Last week, a CBC reporter asked Deputy Prime Minister Chrystia Freeland and Foreign Minister Mélanie Joly why taxpayers were paying to send them to Europe — along with the prime minister and minister of defence — when there are plenty of problems at home.
According to the journalist, many Canadians are wondering.
I don’t have the numbers to directly prove or disprove that claim, but as a Canadian recently installed in Paris, it is striking how differently this conflict is being perceived in Canada.
This question would not be asked of a European leader in this context — not even by the ultra-nationalist right or the pacifist left.
What numbers we do have show French President Emmanuel Macron running for re-election while the country rallies around him and the flag, and the Canadian Prime Minister Justin Trudeau treading water in Canadian opinion polling.
Yet, both have taken on leadership roles in the West’s response to Russia’s invasion of Ukraine: Macron as the president of the Council of the European Union and one of the few leaders regularly in contact with Vladimir Putin, and Trudeau with his government seemingly leading on a number of the most severe financial sanctions imposed on Russia.
Is this stark difference in their respective domestic audiences’ responses because Macron is in the middle of an election campaign and Trudeau is not?
It’s unlikely. Rather, in Canada, we see the public rally around the flag when conflicts hit closer to home: most recently, at the onset of the COVID-19 pandemic, and in 2014 when radicalized Canadians killed two soldiers on Canadian soil and one of them proceeded to storm Parliament.
However, Jean Chrétien benefited from no such bump in his government’s favour when Canada joined the UN-sanctioned invasion of Afghanistan in response to the 9/11 attacks, nor did Brian Mulroney when Canadian Forces participated in the largely successful rebuke of Saddam Hussein in the first Gulf War.
The simple difference is that war in Europe is perceived as much closer in time and space, while Canadians haven’t been confronted by war on their doorsteps in over 200 years.
Opinion: It is striking how differently the Russian invasion of Ukraine is being perceived in Canada, writes Jean-Luc Marcil Ferland @jeanlucmf. #Ukraine #RussianInvasion #Kyiv
Canada has enjoyed a uniquely privileged position since the U.S. has evolved from its greatest threat to its closest friend and ally.
This isn’t to eschew Canada’s proud and feisty military history: For my generation, stories abound of grandfathers who stormed the beaches or helped liberate Italy, and grandmothers working in munitions factories and tending to the wounded. For many, the Korean War, the Gulf War, Afghanistan and a number of peacekeeping missions breathed new life into this military tradition.
But in France, those stories are of grandparents who were killed by Nazis, who fought to defend the very streets they walk on, or less valiantly, made do with Nazi occupation.

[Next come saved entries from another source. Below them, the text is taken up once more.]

(** * Spirit: the Hamiltonian parameter interface (core/src/Spirit/Hamiltonian.cpp)

    A shallow embedding of the C API that sets and reads the parameters of
    the Hamiltonian of a spin system ("image"), and the properties of it
    that the specification states.

    Conventions of the embedding.
    - [float] and [scalar] values are real numbers: arithmetic is exact and
      the casts between [float] and [scalar] are the identity.
    - An [int] is a [Z]; the conversion of a container size to [int] wraps.
    - A [std::vector] is a list, a C array reached through a pointer is the
      list (or triple) of the cells behind the pointer.
    - The API functions run in a monad over the [World]: a call returns, or
      raises a C++ exception, or has undefined behaviour (a read or a write
      outside an array, an invalid iterator range).
    - Every [Lock], [Unlock] and every access to a field of a Hamiltonian is
      recorded, in program order, in a ghost trace of the world. *)

From Stdlib Require Import Reals Lra ZArith Lia.
From stdpp Require Import gmap strings list pretty.

Local Open Scope Z_scope.
Local Open Scope string_scope.
Local Open Scope list_scope.
Local Open Scope R_scope.

(** ** Fields and vectors (engine/Vectormath_Defines.hpp) *)

Abbreviation scalar := R.

Record Vector3 := mkVector3 { vx : scalar; vy : scalar; vz : scalar }.

Definition scale (c : scalar) (v : Vector3) : Vector3 :=
  mkVector3 (c * vx v) (c * vy v) (c * vz v).

Definition squaredNorm (v : Vector3) : scalar :=
  vx v * vx v + vy v * vy v + vz v * vz v.

(** [Vector3::normalize()] of Eigen: the vector is divided by its norm; a
    vector of squared norm zero is left as it is.  The division is that of
    the real numbers: the rounding of the machine arithmetic is not
    modelled, and the properties below say where a normalised vector is
    stored and read, not what its norm is. *)
Definition normalize (v : Vector3) : Vector3 :=
  let z := squaredNorm v in
  if Rlt_dec 0 z then scale (/ sqrt z) v else v.

(** A [float[3]] argument. *)
Definition float3 := (R * R * R)%type.

(** [Vector3 v{a[0], a[1], a[2]}]. *)
Definition Vector3_of (a : float3) : Vector3 :=
  mkVector3 (a.1.1) (a.1.2) (a.2).

Definition float3_of (v : Vector3) : float3 := (vx v, vy v, vz v).

(** Modelled from the spec: the type [Pair] is declared outside the sources
    at hand; a pair is "an ordered reference to two site indices plus a
    periodic-image translation vector". *)
Record Pair := mkPair { pair_i : Z; pair_j : Z; pair_translations : Z * Z * Z }.

Definition scalarfield := list scalar.
Definition intfield := list Z.
Definition vectorfield := list Vector3.
Definition pairfield := list Pair.

(** ** Machine integers *)

Definition INT_MAX : Z := 2147483647.
Definition INT_MIN : Z := -2147483648.

Definition in_int (z : Z) : Prop := (INT_MIN <= z <= INT_MAX)%Z.

(** Conversion of a [size_t] to [int]: reduction modulo [2^32] into the
    range of [int]. *)
Definition int_of_size (n : nat) : Z :=
  ((Z.of_nat n + 2147483648) mod 4294967296 - 2147483648)%Z.
(** * VoteableContent: the reply-tree expander and the distinguish actions

    A shallow embedding of [src/objects/VoteableContent.js].

    The JavaScript objects live in a store: entities (Submissions and
    Comments) and Listings are allocated at addresses, a field of an entity
    holds a value that may be a reference to a Listing, and a Listing is an
    array of references to entities.  An [async] method runs up to its first
    [await], where it leaves a request in flight; the answer to a request is
    an event of the environment, and the continuation of the method runs
    when that event arrives.  Numbers are the integers and [Infinity] (the
    defaults of [expandReplies]); fractions and [NaN] are not modelled.

    The collaborators of the class are not among the sources: the requester
    ([_post]), the refresh ([fetch]), the deep clone ([_clone]) and the
    Listing ([fetchMore]).  [_post] and [_clone] are parameters, the
    answers of [fetch] and [fetchMore] are events, and what the spec asks
    of them is a hypothesis of the theorem that needs it. *)

From Stdlib Require Import ZArith String List Lia Bool Wellfounded.
From stdpp Require Import base tactics option list.

Open Scope string_scope.
Open Scope list_scope.
Open Scope nat_scope.

(** ** Numbers, as far as the expander uses them *)

Inductive num : Type :=
| Fin (z : Z)
| Inf.

(** [n <= 0] *)
Definition num_le0 (n : num) : bool :=
  match n with
  | Fin z => (z <=? 0)%Z
  | Inf => false
  end.

(** [n - 1] *)
Definition num_pred (n : num) : num :=
  match n with
  | Fin z => Fin (z - 1)
  | Inf => Inf
  end.

(** [n - len], with [len] the [length] of an array; the difference is not
    clamped. *)
Definition num_sub_len (n : num) (len : nat) : num :=
  match n with
  | Fin z => Fin (z - Z.of_nat len)
  | Inf => Inf
  end.

(** [Array.prototype.slice(0, n)]: a negative end counts from the end of
    the array, an end past the length is the length. *)
Definition slice0 {A : Type} (n : num) (l : list A) : list A :=
  match n with
  | Inf => l
  | Fin z =>
      if (z <? 0)%Z
      then take (Z.to_nat (Z.max (Z.of_nat (length l) + z) 0)) l
      else take (Z.to_nat (Z.min z (Z.of_nat (length l)))) l
  end.

(** ** Objects and the store *)

(** References: [addr] to an entity, [laddr] to a Listing. *)
Abbreviation addr := nat (only parsing).
Abbreviation laddr := nat (only parsing).

Inductive value : Type :=
| VUndefined
| VBool (b : bool)
| VNum (z : Z)
| VStr (s : string)
| VListing (l : laddr).

(** The own properties of an object, in insertion order. *)
Abbreviation props := (list (string * value)) (only parsing).

Fixpoint prop_get (k : string) (o : props) : option value :=
  match o with
  | [] => None
  | (k', v) :: o' => if String.eqb k k' then Some v else prop_get k o'
  end.

(** [o[k] = v]: an existing property keeps its place, a new one goes last. *)
Fixpoint prop_set (k : string) (v : value) (o : props) : props :=
  match o with
  | [] => [(k, v)]
  | (k', v') :: o' =>
      if String.eqb k k' then (k, v) :: o' else (k', v') :: prop_set k v o'
  end.

(** An entity: [_name] is [this.constructor._name]. *)
Record Entity : Type := mkEntity {
  _name : string;
  fields : props
}.

(** A Listing is an Array of entities; what it knows about the pages it has
    not fetched yet belongs to the Listing collaborator and is left out. *)
Abbreviation Listing := (list nat) (only parsing).

Record Heap : Type := mkHeap {
  ents : list Entity;
  lsts : list Listing
}.

Definition alloc (h : Heap) (new_ents : list Entity) (new_lsts : list Listing) : Heap :=
  {| ents := ents h ++ new_ents; lsts := lsts h ++ new_lsts |}.

(** [this[k] = v] on the entity at [a]. *)
Definition set_field (a : addr) (k : string) (v : value) (h : Heap) : Heap :=
  match ents h !! a with
  | Some e =>
      {| ents := <[a := {| _name := _name e; fields := prop_set k v (fields e) |}]> (ents h);
         lsts := lsts h |}
  | None => h
  end.

Definition get_field (h : Heap) (a : addr) (k : string) : option value :=
  match ents h !! a with
  | Some e => prop_get k (fields e)
  | None => None
  end.

(** ** Promises, calls and requests in flight *)

Inductive error : Type :=
| TypeError
| ServiceError (code : nat).

Inductive promise : Type :=
| Pending
| Fulfilled (a : addr)
| Rejected (e : error).

(** One activation of [_mutateAndExpandReplies], with the promise it
    returned. *)
Record Call : Type := mkCall {
  c_this : addr;
  c_limit : num;
  c_depth : num;
  c_promise : promise
}.

(** An activation suspended at [await this[repliesKey].fetchMore(...)]:
    what the continuation still needs, and the request that was sent. *)
Record Task : Type := mkTask {
  t_call : nat;
  t_this : addr;
  t_key : string;
  t_limit : num;
  t_depth : num;
  t_listing : laddr;
  t_amount : num
}.

Inductive Stage : Type :=
| AwaitingFetch (this : addr) (limit depth : num)
| Expanding
| Failed (e : error).

Record State : Type := mkState {
  heap : Heap;
  stage : Stage;
  calls : list Call;
  pending : list Task;
  requests : list (laddr * num)   (* every fetchMore({amount}) sent so far *)
}.

(** What the environment answers. *)
Inductive fetch_response : Type :=
| FetchOk
| FetchFail (e : error).

(** Modelled from the spec: Fetch-more, of the Listing class, is not in the
    sources.  It answers with a failure or with a Listing; the Listing and
    the entities it fetched are new objects ([new_ents], [new_lsts] are
    allocated at the end of the store), and the objects already in the store
    are left as they are.  Which items the Listing holds is up to the
    answer; the contract of the spec (every item held before, in the same
    order) is a hypothesis where a theorem needs it. *)
Inductive fm_response : Type :=
| FmFail (e : error)
| FmOk (new_ents : list Entity) (new_lsts : list Listing) (l : laddr).

Inductive event : Type :=
| FetchDone (r : fetch_response)
| FetchMoreDone (i : nat) (r : fm_response).

(** ** [_mutateAndExpandReplies], lines 150-159 *)

(** [this.constructor._name === 'Submission' ? 'comments' : 'replies'] *)
Definition repliesKey (e : Entity) : string :=
  if String.eqb (_name e) "Submission" then "comments" else "replies".

Definition push_call (c : Call) (s : State) : State :=
  {| heap := heap s; stage := stage s; calls := calls s ++ [c];
     pending := pending s; requests := requests s |}.

Definition with_promise (p : promise) (c : Call) : Call :=
  {| c_this := c_this c; c_limit := c_limit c; c_depth := c_depth c; c_promise := p |}.

(** The promise of the call [id] is settled. *)
Definition settle (id : nat) (p : promise) (s : State) : State :=
  {| heap := heap s; stage := stage s;
     calls := alter (with_promise p) id (calls s);
     pending := pending s; requests := requests s |}.

Definition with_heap (h : Heap) (s : State) : State :=
  {| heap := h; stage := stage s; calls := calls s;
     pending := pending s; requests := requests s |}.

Definition with_pending (p : list Task) (s : State) : State :=
  {| heap := heap s; stage := stage s; calls := calls s;
     pending := p; requests := requests s |}.

Definition with_stage (g : Stage) (s : State) : State :=
  {| heap := heap s; stage := g; calls := calls s;
     pending := pending s; requests := requests s |}.

Definition log_request (l : laddr) (n : num) (s : State) : State :=
  {| heap := heap s; stage := stage s; calls := calls s;
     pending := pending s; requests := requests s ++ [(l, n)] |}.

(** The method up to its first [await].  The result is the new state and the
    request left in flight, if there is one.  With [depth <= 0] the promise
    is fulfilled with [this] at once.  A [this[repliesKey]] that is not a
    Listing makes the member call throw, which rejects the promise. *)
Definition _mutateAndExpandReplies (this : addr) (limit depth : num) (s : State)
  : State * list Task :=
  let id := length (calls s) in
  let call p := {| c_this := this; c_limit := limit; c_depth := depth; c_promise := p |} in
  if num_le0 depth then (push_call (call (Fulfilled this)) s, [])
  else
    match ents (heap s) !! this with
    | None => (push_call (call (Rejected TypeError)) s, [])
    | Some e =>
        let key := repliesKey e in
        match prop_get key (fields e) with
        | Some (VListing l) =>
            match lsts (heap s) !! l with
            | Some items =>
                let amount := num_sub_len limit (length items) in
                (log_request l amount (push_call (call Pending) s),
                 [ {| t_call := id; t_this := this; t_key := key; t_limit := limit;
                      t_depth := depth; t_listing := l; t_amount := amount |} ])
            | None => (push_call (call (Rejected TypeError)) s, [])
            end
        | _ => (push_call (call (Rejected TypeError)) s, [])
        end
    end.

(** [replies.slice(0, limit).map(reply => reply._mutateAndExpandReplies(...))]:
    the calls are made one after the other and their promises are dropped.
    An item that is not an entity has no such method: the callback throws
    and the map stops there ([false]). *)
Fixpoint map_calls (targets : list addr) (limit depth : num) (s : State)
  : State * list Task * bool :=
  match targets with
  | [] => (s, [], true)
  | reply :: rest =>
      match ents (heap s) !! reply with
      | None => (s, [], false)
      | Some _ =>
          let '(s1, ts1) := _mutateAndExpandReplies reply limit depth s in
          let '(s2, ts2, ok) := map_calls rest limit depth s1 in
          (s2, ts1 ++ ts2, ok)
      end
  end.

(** The rest of the method, run when the answer to its request arrives. *)
Definition resume (t : Task) (r : fm_response) (s : State) : State * list Task :=
  match r with
  | FmFail e => (settle (t_call t) (Rejected e) s, [])
  | FmOk new_ents new_lsts replies =>
      let h1 := alloc (heap s) new_ents new_lsts in
      let s1 := with_heap (set_field (t_this t) (t_key t) (VListing replies) h1) s in
      match lsts (heap s1) !! replies with
      | None => (settle (t_call t) (Rejected TypeError) s1, [])
      | Some items =>
          let '(s2, ts, ok) :=
            map_calls (slice0 (t_limit t) items) (t_limit t) (num_pred (t_depth t)) s1 in
          (settle (t_call t) (if ok then Fulfilled (t_this t) else Rejected TypeError) s2, ts)
      end
  end.

(** ** [expandReplies], lines 189-192, and the event loop *)

(** [{limit = Infinity, depth = Infinity} = {}]: a missing option is
    [None]. *)
Record ExpandOptions : Type := mkExpandOptions {
  limit : option num;
  depth : option num
}.

Definition no_options : ExpandOptions := {| limit := None; depth := None |}.

(** The promise of [expandReplies]: it waits for [this.fetch()], then it is
    the promise of the call on the clone, which is the first call made.  A
    promise is settled in the turn that runs the [return] or the [throw] of
    its call; the microtasks that hand the settlement over from the promise
    of the call to the promise of [expandReplies] are not told apart. *)
Definition expand_promise (s : State) : promise :=
  match stage s with
  | AwaitingFetch _ _ _ => Pending
  | Failed e => Rejected e
  | Expanding =>
      match calls s !! 0 with
      | Some c => c_promise c
      | None => Pending
      end
  end.

Section Expand.

(** Deep-clone, of the base class, is not in the sources: [_clone h a] is
    the store after [a._clone({deep: true})] and the address of the copy.
    Its contract (section 4.2 of the spec) is a hypothesis of the theorems
    that need it. *)
Variable _clone : Heap -> addr -> Heap * addr.

(** [expandReplies] up to [await this.fetch()]. *)
Definition expandReplies (this : addr) (options : ExpandOptions) (h : Heap) : State :=
  {| heap := h;
     stage := AwaitingFetch this (default Inf (limit options)) (default Inf (depth options));
     calls := []; pending := []; requests := [] |}.

(** Modelled from the spec: Fetch-root, of the base class, is not in the
    sources.  It answers with the refreshed entity or fails; the code drops
    the answer, so only the failure is kept here, and the entity the caller
    holds is left as it is.

    The second line of [expandReplies]: the clone is made and the
    recursive step is called on it. *)
Definition after_fetch (this : addr) (lim dep : num) (r : fetch_response) (s : State)
  : State :=
  match r with
  | FetchFail e => with_stage (Failed e) s
  | FetchOk =>
      let '(h1, c) := _clone (heap s) this in
      match ents h1 !! c with
      | None => with_stage (Failed TypeError) (with_heap h1 s)
      | Some _ =>
          let '(s1, ts) :=
            _mutateAndExpandReplies c lim dep (with_stage Expanding (with_heap h1 s)) in
          with_pending ts s1
      end
  end.
(** C4: on every tick evaluated on an open position at a positive price,
    the stop distance 1.5 * max(ATR, 0.001 * price) is positive, the
    stop-loss and take-profit levels are taken from the current price, the
    predicates price <= stopLoss and price >= takeProfit are both false,
    and a signal that is emitted carries time_exit or trend_reversal, never
    stop_loss or take_profit. *)
Theorem stop_loss_and_take_profit_never_emitted (s : Strategy) (price : R)
    (timestamp : time.Time) (metrics : MarketMetrics) :
  Active (activeTrade s) = true ->
  0 < price ->
  let stopDistance := 1.5 * Rmax (ATR metrics) (0.001 * price) in
  let stopLoss := price - stopDistance in
  let takeProfit := price + 2.5 * stopDistance in
  0 < stopDistance
  /\ stopDistanceOf price metrics = stopDistance
  /\ floatingStopLoss price metrics = stopLoss
  /\ floatingTakeProfit price metrics = takeProfit
  /\ Rleb price stopLoss = false
  /\ Rgeb price takeProfit = false
  /\ (forall entryTime entryPrice highestPrice,
        let reason :=
          snd (fst (fst (checkSellConditions entryTime entryPrice
                           highestPrice price timestamp metrics))) in
        reason <> "stop_loss" /\ reason <> "take_profit")
  /\ (forall signal,
        fst (GenerateSignal s price timestamp metrics) = Some signal ->
        Action signal = "CLOSE"
        /\ (Reason signal = "time_exit" \/ Reason signal = "trend_reversal")).
Proof.
  intros Hact Hp. cbv zeta.
  pose proof (stopDistance_pos price metrics Hp) as Hd.
  pose proof (stopLossHit_positive_price price metrics Hp) as Hsl.
  pose proof (takeProfitHit_positive_price price metrics Hp) as Htp.
  assert (Hlast : forall te tr,
            lastTrueReason false false te tr <> "stop_loss"
            /\ lastTrueReason false false te tr <> "take_profit")
    by (intros [] []; split; discriminate).
  repeat match goal with |- _ /\ _ => split end.
  - exact Hd.
  - reflexivity.
  - reflexivity.
  - unfold floatingTakeProfit, stopDistanceOf, effectiveATR. lra.
  - exact Hsl.
  - unfold takeProfitHit, floatingTakeProfit, stopDistanceOf, effectiveATR
      in Htp.
    rewrite <- Htp. f_equal. lra.
  - intros entryTime entryPrice highestPrice. cbv zeta.
    rewrite checkSellConditions_spec. simpl. rewrite Hsl, Htp.
    apply Hlast.
  - intros signal H.
    rewrite (GenerateSignal_open s price timestamp metrics Hact) in H.
    cbv zeta in H. rewrite Hsl, Htp in H. simpl in H.
    destruct (timeExitDue _ _ _ _) eqn:Ete;
      destruct (trendReversed _ _ _) eqn:Etr; simpl in H;
      try discriminate; injection H as <-; simpl; auto.
Qed.
(** * FYS1120 computational essays: the lightning and the HCl notebooks

    A shallow embedding of the two simulation notebooks of the repository,
    [2D_Lightning_F2021.ipynb] (relaxation solver and path growth) and the
    polar-diatomic-molecule notebook (spring and Coulomb forces integrated
    with Euler-Cromer), with the properties of their loops.

    Numbers are IEEE-754 binary64 values, as numpy's [float64] and
    Python's [float] are: the kernel's primitive floats.  Python exceptions
    are results of an error monad.  numpy arrays are records of a shape and
    the row-major list of their entries.  What the source leaves to a
    library whose rounding it does not fix is a parameter: the power of
    the growth rule, and the BLAS product under the norm of a
    one-dimensional array. *)

From Stdlib Require Import ZArith Floats Uint63.
From stdpp Require Import base list.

Countless street names serve as historical reminders. Short bios are included to help jog the memory.
But perhaps, times they are a-changin’.
A lot was written after Donald Trump’s election about the need for Canada to diversify its trade relationships to alleviate its vulnerability to American protectionism. But what about his isolationist tendencies and admiration for autocratic strongmen, along with the party he appears to hold hostage?
As it stands, many consider Trump to be not only the ex- but also the next president of the United States.
He’s left no one guessing what he thinks of Trudeau: a “far-left lunatic destroying Canada.” Trump Jr chooses his preposterous comparisons on the far-right of the spectrum: “Mooselini,” he calls him. For the Fox News talking heads guiding public opinion on America’s right, he’s a “dictator.”
In contrast, Putin is “smart” and “savvy.”
With this inflammatory rhetoric, Trump and company play right into Putin’s hand, fertilizing the ground for Putin’s future foreign ambitions should he look to the Canadian Arctic.
What would Trump as president — or any of his stooges — do if the “smart and “savvy” Putin laid claim to these regions? Would they really come to the defence of Canada’s Mooselini? It shouldn’t be forgotten that Trump’s first impeachment was for attempting to blackmail Ukrainian President Volodymyr Zelenskyy, currently doing his best version of Winston Churchill.
Defence experts, especially, have criticized Canada’s overreliance on its American neighbour and general sense of complacency for a long time.
But Trump’s election and his reinvention of the Republican Party have shaken the ground our defence strategy was built on.
It’s time for Canada to take responsibility for its own defence.
Canadians are marvelling at the courage and capability of Ukrainian forces, and too few are aware that Canada played a significant part in getting them ready for this moment.
But we must also wonder: Would we be able to do the same?
Now that’s a question begging for an answer.